_EXERCISE AIM_.
What lines in the records include the string "DeliveryConfig"? Return each one.

__________

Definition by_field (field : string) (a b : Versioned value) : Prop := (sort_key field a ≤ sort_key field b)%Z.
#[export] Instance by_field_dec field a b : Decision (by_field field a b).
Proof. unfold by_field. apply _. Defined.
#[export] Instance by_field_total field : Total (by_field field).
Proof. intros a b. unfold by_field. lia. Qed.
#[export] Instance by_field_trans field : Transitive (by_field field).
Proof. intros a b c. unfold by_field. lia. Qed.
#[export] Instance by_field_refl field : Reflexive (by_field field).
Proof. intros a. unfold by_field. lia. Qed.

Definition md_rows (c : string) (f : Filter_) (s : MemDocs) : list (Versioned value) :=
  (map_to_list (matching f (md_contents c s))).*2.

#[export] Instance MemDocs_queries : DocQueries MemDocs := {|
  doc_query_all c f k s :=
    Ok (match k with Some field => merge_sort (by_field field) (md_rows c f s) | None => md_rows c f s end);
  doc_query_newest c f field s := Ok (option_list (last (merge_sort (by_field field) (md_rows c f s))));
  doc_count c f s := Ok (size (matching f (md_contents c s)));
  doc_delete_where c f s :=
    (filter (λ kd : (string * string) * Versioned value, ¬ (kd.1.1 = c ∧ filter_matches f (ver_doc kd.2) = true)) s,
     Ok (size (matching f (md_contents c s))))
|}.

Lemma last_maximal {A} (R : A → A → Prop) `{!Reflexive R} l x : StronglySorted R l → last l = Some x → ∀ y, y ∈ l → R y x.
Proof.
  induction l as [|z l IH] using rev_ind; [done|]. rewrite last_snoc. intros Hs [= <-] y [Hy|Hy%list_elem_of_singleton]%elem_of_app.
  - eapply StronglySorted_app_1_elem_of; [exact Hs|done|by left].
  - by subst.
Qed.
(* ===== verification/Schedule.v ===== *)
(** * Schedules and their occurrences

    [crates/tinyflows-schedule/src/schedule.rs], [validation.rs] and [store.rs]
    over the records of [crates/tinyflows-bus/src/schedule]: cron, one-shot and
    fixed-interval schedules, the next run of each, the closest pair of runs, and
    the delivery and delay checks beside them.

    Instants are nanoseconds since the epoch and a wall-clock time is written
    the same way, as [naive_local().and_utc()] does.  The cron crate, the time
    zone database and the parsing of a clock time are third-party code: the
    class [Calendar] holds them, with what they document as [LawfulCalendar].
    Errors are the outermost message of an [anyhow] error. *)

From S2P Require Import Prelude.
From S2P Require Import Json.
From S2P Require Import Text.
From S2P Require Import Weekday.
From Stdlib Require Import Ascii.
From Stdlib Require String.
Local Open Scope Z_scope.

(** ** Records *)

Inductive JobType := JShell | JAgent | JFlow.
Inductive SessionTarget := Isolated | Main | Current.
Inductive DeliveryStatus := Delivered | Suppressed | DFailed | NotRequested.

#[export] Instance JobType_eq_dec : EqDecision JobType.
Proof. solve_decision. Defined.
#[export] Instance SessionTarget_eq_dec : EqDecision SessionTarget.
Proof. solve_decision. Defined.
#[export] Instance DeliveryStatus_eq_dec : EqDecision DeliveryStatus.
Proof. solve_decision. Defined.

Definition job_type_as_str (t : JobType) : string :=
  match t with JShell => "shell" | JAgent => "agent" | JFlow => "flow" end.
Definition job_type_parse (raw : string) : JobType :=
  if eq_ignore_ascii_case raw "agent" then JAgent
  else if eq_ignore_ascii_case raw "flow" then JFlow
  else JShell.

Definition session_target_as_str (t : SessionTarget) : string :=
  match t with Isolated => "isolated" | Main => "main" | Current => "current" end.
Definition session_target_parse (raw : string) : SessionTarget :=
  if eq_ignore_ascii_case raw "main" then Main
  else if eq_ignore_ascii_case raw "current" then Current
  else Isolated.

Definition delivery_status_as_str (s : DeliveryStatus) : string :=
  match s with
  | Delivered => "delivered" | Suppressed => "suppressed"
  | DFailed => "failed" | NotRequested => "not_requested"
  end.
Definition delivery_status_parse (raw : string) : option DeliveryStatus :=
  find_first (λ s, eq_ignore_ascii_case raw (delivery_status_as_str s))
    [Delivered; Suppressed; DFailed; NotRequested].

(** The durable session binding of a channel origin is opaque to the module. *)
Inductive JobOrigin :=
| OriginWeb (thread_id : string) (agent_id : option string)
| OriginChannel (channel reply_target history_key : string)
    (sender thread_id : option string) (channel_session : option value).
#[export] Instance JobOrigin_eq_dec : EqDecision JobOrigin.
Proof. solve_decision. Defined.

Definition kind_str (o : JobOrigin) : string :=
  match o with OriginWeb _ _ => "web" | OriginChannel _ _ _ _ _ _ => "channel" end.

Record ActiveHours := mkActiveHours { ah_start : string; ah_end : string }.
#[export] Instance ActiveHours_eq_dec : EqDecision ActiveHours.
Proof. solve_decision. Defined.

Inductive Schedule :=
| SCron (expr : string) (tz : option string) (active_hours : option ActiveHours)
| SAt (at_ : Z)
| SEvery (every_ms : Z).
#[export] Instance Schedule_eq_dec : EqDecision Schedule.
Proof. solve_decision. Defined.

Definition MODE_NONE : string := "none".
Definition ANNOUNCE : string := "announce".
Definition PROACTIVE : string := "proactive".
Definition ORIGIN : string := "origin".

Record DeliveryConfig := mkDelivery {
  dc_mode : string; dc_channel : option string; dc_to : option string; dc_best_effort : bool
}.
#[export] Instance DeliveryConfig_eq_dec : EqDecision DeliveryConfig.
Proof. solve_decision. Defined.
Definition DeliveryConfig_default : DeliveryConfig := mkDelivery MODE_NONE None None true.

__________

_FINISHED TASK_.
Record DeliveryConfig := mkDelivery {
#[export] Instance DeliveryConfig_eq_dec : EqDecision DeliveryConfig.
Definition DeliveryConfig_default : DeliveryConfig := mkDelivery MODE_NONE None None true.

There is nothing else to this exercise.